_Exercise instructions_
Lines containing the string "Hpage": how many are there below? Answer with the number only.

_Data to use_
------------

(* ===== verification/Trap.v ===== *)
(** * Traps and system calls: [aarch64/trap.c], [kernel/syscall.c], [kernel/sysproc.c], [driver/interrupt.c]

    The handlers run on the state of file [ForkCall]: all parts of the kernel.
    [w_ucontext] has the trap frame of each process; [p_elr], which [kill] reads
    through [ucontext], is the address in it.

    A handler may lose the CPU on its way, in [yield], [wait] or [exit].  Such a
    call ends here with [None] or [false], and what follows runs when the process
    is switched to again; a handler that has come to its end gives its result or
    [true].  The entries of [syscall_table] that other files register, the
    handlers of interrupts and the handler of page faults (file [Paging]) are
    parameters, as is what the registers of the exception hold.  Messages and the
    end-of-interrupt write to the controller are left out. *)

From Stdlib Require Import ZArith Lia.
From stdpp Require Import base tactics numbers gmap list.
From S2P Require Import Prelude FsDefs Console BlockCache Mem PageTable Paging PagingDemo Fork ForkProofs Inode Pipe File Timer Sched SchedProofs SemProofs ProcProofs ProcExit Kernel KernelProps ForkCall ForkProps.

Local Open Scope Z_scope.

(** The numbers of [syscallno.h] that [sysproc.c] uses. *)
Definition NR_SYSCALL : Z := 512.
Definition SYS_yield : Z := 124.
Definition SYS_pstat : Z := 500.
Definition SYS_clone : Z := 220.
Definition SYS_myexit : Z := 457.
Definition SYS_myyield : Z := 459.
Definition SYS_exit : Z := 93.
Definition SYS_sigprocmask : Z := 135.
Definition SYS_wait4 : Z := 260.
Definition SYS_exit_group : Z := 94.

------------

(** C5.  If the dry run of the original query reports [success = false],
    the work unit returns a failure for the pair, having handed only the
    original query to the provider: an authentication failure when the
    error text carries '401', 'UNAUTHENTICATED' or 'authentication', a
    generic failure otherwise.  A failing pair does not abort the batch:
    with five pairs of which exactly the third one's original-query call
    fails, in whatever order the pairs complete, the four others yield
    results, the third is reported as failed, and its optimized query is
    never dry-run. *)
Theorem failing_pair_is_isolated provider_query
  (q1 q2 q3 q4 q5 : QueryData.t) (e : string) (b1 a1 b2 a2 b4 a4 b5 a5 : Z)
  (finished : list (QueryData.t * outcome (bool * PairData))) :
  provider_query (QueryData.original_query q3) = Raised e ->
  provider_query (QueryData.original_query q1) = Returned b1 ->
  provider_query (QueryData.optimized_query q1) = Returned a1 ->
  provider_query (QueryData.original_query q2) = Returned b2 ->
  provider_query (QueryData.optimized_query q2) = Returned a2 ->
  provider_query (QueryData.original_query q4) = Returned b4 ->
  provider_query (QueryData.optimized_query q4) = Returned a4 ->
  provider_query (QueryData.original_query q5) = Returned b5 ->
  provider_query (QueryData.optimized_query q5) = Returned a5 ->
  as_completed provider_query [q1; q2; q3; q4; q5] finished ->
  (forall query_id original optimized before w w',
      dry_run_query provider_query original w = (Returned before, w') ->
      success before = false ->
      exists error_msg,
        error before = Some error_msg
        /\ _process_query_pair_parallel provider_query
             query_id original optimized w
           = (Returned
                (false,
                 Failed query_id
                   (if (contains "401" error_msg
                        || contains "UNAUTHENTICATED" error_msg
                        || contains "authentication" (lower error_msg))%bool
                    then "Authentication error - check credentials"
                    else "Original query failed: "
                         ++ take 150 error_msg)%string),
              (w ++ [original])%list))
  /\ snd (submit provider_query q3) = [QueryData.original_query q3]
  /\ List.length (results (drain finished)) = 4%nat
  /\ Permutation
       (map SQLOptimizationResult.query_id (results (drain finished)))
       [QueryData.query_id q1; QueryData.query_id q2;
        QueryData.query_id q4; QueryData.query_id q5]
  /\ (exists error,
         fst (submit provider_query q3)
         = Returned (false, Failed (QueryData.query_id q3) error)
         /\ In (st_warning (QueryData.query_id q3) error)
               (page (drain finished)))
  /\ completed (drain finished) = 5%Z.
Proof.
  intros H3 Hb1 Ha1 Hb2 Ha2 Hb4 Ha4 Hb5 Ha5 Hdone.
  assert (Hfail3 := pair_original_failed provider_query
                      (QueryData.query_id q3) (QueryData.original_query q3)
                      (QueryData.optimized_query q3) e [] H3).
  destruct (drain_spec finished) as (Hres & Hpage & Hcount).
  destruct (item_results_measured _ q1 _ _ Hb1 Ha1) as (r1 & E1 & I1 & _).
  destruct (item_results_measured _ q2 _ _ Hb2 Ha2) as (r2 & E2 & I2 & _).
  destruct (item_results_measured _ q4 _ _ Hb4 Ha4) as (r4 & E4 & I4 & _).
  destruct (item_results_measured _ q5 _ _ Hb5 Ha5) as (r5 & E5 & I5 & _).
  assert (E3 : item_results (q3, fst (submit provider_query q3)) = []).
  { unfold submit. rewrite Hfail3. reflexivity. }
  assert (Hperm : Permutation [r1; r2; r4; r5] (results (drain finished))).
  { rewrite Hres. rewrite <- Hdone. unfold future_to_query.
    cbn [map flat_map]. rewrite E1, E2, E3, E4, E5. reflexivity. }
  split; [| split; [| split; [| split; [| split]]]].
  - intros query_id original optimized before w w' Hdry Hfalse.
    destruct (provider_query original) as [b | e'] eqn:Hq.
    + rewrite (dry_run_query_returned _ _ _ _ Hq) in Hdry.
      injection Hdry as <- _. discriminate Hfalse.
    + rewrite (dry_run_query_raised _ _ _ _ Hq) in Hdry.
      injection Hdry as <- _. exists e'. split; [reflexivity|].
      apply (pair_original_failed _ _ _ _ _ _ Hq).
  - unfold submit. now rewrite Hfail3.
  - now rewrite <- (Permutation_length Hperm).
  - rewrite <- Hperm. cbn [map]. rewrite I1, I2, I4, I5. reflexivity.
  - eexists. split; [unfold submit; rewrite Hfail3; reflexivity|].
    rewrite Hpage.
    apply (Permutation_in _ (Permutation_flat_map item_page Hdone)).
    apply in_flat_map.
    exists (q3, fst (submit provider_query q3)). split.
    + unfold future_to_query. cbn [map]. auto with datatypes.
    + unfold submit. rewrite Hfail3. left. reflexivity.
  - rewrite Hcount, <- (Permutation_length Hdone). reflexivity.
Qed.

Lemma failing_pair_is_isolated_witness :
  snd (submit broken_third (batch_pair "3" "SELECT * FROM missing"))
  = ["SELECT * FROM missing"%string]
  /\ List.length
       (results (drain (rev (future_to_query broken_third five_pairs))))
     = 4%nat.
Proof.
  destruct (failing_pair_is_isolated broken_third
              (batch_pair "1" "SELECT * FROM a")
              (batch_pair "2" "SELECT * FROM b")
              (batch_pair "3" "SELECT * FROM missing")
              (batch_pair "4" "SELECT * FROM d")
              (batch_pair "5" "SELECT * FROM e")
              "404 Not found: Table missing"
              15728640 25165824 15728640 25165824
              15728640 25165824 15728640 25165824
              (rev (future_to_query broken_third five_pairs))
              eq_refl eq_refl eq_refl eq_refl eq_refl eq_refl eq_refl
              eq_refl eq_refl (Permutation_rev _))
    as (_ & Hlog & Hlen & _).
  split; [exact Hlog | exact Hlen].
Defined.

------------

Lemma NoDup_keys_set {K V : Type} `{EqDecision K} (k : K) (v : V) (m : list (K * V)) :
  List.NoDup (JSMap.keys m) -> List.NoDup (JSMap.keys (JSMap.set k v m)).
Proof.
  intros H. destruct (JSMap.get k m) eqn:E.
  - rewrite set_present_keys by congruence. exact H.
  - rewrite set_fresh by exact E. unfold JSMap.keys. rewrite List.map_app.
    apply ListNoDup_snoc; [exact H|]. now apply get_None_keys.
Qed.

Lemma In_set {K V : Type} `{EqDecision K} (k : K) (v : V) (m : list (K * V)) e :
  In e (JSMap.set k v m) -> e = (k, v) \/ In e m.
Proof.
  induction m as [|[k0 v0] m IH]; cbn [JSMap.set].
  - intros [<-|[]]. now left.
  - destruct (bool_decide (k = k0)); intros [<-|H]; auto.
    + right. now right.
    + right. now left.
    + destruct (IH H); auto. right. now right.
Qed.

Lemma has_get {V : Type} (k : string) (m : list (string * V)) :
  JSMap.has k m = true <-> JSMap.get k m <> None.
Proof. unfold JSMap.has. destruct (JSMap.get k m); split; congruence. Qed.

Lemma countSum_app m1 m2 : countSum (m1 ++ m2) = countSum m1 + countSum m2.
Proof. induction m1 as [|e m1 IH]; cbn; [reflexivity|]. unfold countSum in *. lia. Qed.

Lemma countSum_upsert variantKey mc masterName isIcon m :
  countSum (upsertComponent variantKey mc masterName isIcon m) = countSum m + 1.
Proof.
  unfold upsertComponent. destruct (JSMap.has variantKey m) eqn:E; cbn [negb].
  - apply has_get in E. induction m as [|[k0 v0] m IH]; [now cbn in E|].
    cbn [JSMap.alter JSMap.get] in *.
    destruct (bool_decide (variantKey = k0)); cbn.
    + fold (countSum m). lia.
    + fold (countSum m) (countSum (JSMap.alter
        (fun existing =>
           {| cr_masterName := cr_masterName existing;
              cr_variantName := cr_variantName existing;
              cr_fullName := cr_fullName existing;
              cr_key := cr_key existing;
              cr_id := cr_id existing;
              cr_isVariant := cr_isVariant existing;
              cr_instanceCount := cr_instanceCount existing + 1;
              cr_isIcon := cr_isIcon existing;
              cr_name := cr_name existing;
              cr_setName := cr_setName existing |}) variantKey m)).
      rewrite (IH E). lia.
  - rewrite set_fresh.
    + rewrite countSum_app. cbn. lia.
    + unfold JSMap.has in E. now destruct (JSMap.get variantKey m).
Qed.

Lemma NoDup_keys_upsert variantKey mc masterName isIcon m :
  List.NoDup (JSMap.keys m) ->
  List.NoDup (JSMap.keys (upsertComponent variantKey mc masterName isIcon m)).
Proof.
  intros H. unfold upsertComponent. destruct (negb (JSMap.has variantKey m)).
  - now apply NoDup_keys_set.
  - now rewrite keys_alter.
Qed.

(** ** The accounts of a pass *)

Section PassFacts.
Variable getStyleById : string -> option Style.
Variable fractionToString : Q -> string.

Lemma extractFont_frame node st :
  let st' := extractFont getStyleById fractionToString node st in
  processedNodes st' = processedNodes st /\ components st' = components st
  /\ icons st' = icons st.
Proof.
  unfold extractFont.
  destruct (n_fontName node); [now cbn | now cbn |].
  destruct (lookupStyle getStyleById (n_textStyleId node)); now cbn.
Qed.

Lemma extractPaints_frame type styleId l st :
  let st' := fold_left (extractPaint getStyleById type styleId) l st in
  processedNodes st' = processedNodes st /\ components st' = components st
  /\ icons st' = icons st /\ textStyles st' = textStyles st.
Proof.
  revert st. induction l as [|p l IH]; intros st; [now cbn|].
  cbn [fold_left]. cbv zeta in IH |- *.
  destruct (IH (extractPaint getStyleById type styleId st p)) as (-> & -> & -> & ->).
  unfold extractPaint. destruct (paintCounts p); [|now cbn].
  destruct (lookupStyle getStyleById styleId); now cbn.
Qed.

------------

_Written response_
2